— Provided information —
(** [insert]: pushes onto the list of the name, or creates it. *)
Definition insert_name (name : string) (value : V) (sc : nat) (st : store) : store :=
  match data_handle st sc, data_of st sc with
  | Some h, Some d =>
      match values d !! name with
      | Some l => set_list l (default [] (lists st !! l) ++ [value]) st
      | None =>
          let l := fresh (dom (lists st)) in
          set_data h (mkData (data_id d) (children d) (<[name := l]> (values d)))
            (set_list l [value] st)
      end
  | _, _ => st
  end.
Definition insert (id : ID) (value : V) (use_scope : bool) (sc : nat) (st : store)
    : outcome (bool * store) :=
  name ← (if use_scope then Ret (pathAsString id None) else Id.name id);
  Ret (true, insert_name name value sc st).

Definition remove_id (id : ID) (sc : nat) (st : store) : bool * store :=
  match data_of st sc ≫= λ d, values d !! pathAsString id None with
  | None => (false, st)
  | Some _ =>
      (true, update_data (λ d, mkData (data_id d) (children d)
               (delete (pathAsString id None) (values d))) sc st)
  end.

Definition clear (sc : nat) (st : store) : store :=
  update_data (λ d, mkData (data_id d) ∅ ∅) sc st.

(** The values of a name in a scope's own map. *)
Definition own_values (st : store) (d : Data) (name : string) : option (list V) :=
  l ← values d !! name; Some (default [] (lists st !! l)).

(** [find(begin, end, traverse)]: the inner loop tries the subpaths of [n], [n-1], ..., 1
    components; recursing on the components after the match. *)
Definition first_child (cs : gmap string nat) (path : list string) : nat → option (nat * nat) :=
  fix go n :=
    match n with
    | O => None
    | S n' =>
        match cs !! strjoin (take n path) "::" with
        | Some child => Some (child, n)
        | None => go n'
        end
    end.

Definition skip_own (own : option ID) (path : list string) : outcome (list string) :=
  match path, own with
  | c :: rest, Some id =>
      name ← Id.name id;
      Ret (if String.eqb (strtolower c) (strtolower name) then rest else path)
  | _, _ => Ret path
  end.

Fixpoint find_path (fuel : nat) (st : store) (sc : nat) (path : list string) (traverse : bool)
    : outcome (list V) :=
  match fuel with
  | O => NoFuel
  | S fuel =>
      match data_of st sc with
      | None => Abort "scope"
      | Some d =>
          match path with
          | [] => Ret []
          | _ =>
              path ← skip_own (data_id d) path;
              match path with
              | [] => Ret []
              | c :: rest =>
                  match (if (length rest =? 0)%nat then own_values st d c else None) with
                  | Some vals => Ret vals
                  | None =>
                      if negb traverse then Ret []
                      else
                        match first_child (children d) path (length path) with
                        | Some (child, n) => find_path fuel st child (drop n path) traverse
                        | None => Ret []
                        end
                  end
              end
          end
      end
  end.

(** [find(id, traverse)]. *)
Definition find (st : store) (sc : nat) (id : ID) (traverse : bool) : outcome (list V) :=
  match data_of st sc with
  | None => Abort "scope"
  | Some d =>
      match own_values st d (pathAsString id None) with
      | Some vals => Ret vals
      | None => find_path (S (length (path_ id))) st sc (path_ id) traverse
      end
  end.

(** [lookup] and [has] follow the parents; fuel bounds the length of the chain. *)
Fixpoint lookup (fuel : nat) (st : store) (sc : nat) (id : ID) (traverse : bool)
    : outcome (list V) :=
  match fuel with
  | O => NoFuel
  | S fuel =>
      val ← find st sc id traverse;
      match val with
      | _ :: _ => Ret val
      | [] =>
          match parent_of st sc with
          | Some p => if traverse then lookup fuel st p id traverse else Ret val
          | None => Ret val
          end
      end
  end.
Fixpoint has (fuel : nat) (st : store) (sc : nat) (id : ID) (traverse : bool) : outcome bool :=
  match fuel with
  | O => NoFuel
  | S fuel =>
      vals ← find st sc id traverse;
      match vals with
      | _ :: _ => Ret true
      | [] =>
          match parent_of st sc with
          | Some p => if traverse then has fuel st p id traverse else Ret false
          | None => Ret false
          end
      end
  end.
Definition lookupUnique (fuel : nat) (st : store) (sc : nat) (id : ID) (traverse : bool)
    : outcome (option V) :=
  vals ← lookup fuel st sc id traverse;
  match vals with
  | [] => Ret None
  | [v] => Ret (Some v)
  | _ => Abort "assert(vals.size() <= 1)"
  end.

(** [createAlias]: a new scope object over the same data. *)
Definition createAlias (parent : option nat) (sc : nat) (st : store) : nat * store :=
  let a := fresh (dom (scopes st)) in
  (a, set_scope a (mkScope (default 0 (data_handle st sc)) parent) st).

(** [mergeFrom]: the entries of the other map that this one lacks, with their lists. *)
Definition mergeFrom (other : nat) (sc : nat) (st : store) : store :=
  match data_of st other with
  | Some od => update_data (λ d, mkData (data_id d) (children d) (values d ∪ values od)) sc st
  | None => st
  end.

End Store.
Arguments store V : clear implicits.
End Scope.

(** ** Well-formed stores *)

Module ScopeLemmas.
Import Scope.
Section Lemmas.
  Context {V : Type}.
  Implicit Types (st : store V) (d : Data).

(** No dangling handles, lists of values are never empty, scope identifiers have a name. *)
Record data_wf st (d : Data) : Prop := {
  wf_children n c : children d !! n = Some c → is_Some (scopes st !! c);
  wf_values n l : values d !! n = Some l → ∃ x xs, lists st !! l = Some (x :: xs);
  wf_id id : data_id d = Some id → path_ id ≠ [] }.
Record store_wf st : Prop := {
  wf_scopes sc s : scopes st !! sc = Some s → is_Some (datas st !! data_ s);
  wf_datas h d : datas st !! h = Some d → data_wf st d }.

Definition live st (sc : nat) : Prop := is_Some (scopes st !! sc).

Lemma live_data st sc :
  store_wf st → live st sc → ∃ h d, data_handle st sc = Some h ∧ data_of st sc = Some d ∧
                                    datas st !! h = Some d ∧ data_wf st d.
Proof.
  intros [Hs Hd] [s Hsc]. destruct (Hs _ _ Hsc) as [d Hdd].
  exists (data_ s), d. unfold data_of, data_handle. rewrite Hsc. simpl. eauto.
Qed.

Lemma name_total id : path_ id ≠ [] → ∃ n, Id.name id = Ret n.
Proof.
  intros H. unfold Id.name.
  destruct (lookup_lt_is_Some_2 (path_ id) (length (path_ id) - 1)) as [c ->]; [|eauto].
  destruct (path_ id); [done|simpl; lia].
Qed.

Lemma skip_own_total own path :
  (∀ id, own = Some id → path_ id ≠ []) →
  ∃ p, skip_own own path = Ret p ∧ length p ≤ length path ∧ (path = [] → p = []).
Proof.
  intros H. unfold skip_own. destruct path as [|c rest]; [by exists []|].
  destruct own as [id|]; [|by eexists].
  destruct (name_total id (H _ eq_refl)) as [n ->]. cbn [mbind outcome_bind].
  destruct (String.eqb _ _); eexists; (split; [done|]); simpl; split; done || lia.
Qed.

Lemma first_child_Some cs path n c k :
  first_child cs path n = Some (c, k) → 0 < k ≤ n ∧ ∃ s, cs !! s = Some c.
Proof.
  induction n as [|n IH]; [done|]. cbn [first_child].
  destruct (cs !! strjoin (take (S n) path) "::") as [c'|] eqn:E.
  - intros [= <- <-]. split; [lia|eauto].
  - intros H. destruct (IH H) as [? ?]. split; [lia|done].
Qed.

Lemma find_path_total fuel st sc path traverse :
  store_wf st → live st sc → length path < fuel →
  ∃ vals, find_path fuel st sc path traverse = Ret vals.
Proof.
  intros Hw. revert sc path; induction fuel as [|fuel IH]; intros sc path Hl Hf; [lia|].
  cbn [find_path]. destruct (live_data _ _ Hw Hl) as (h & d & _ & -> & _ & [Hc Hv Hid]).
  destruct path as [|c0 p0]; [eauto|].
  destruct (skip_own_total (data_id d) (c0 :: p0) Hid) as (p & -> & Hlen & _).
  cbn [mbind outcome_bind]. destruct p as [|c rest]; [eauto|].
  destruct (if (length rest =? 0)%nat then own_values st d c else None) as [vals|]; [eauto|]. destruct traverse; simpl negb; [|eauto].
  cbn iota. destruct (first_child (children d) (c :: rest) (length (c :: rest))) as [[c' n]|] eqn:E; [|eauto].
  apply first_child_Some in E as [Hn [s Hs]]. apply IH.
  - by apply (Hc s).
  - rewrite length_drop. simpl in *. lia.
Qed.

— Brief —
Beginning with the top line of the data above, output every line exactly until the one that contains "outcome (bool *", and include that one too.

— Exercise response —
(** [insert]: pushes onto the list of the name, or creates it. *)
Definition insert_name (name : string) (value : V) (sc : nat) (st : store) : store :=
  match data_handle st sc, data_of st sc with
  | Some h, Some d =>
      match values d !! name with
      | Some l => set_list l (default [] (lists st !! l) ++ [value]) st
      | None =>
          let l := fresh (dom (lists st)) in
          set_data h (mkData (data_id d) (children d) (<[name := l]> (values d)))
            (set_list l [value] st)
      end
  | _, _ => st
  end.
Definition insert (id : ID) (value : V) (use_scope : bool) (sc : nat) (st : store)
    : outcome (bool * store) :=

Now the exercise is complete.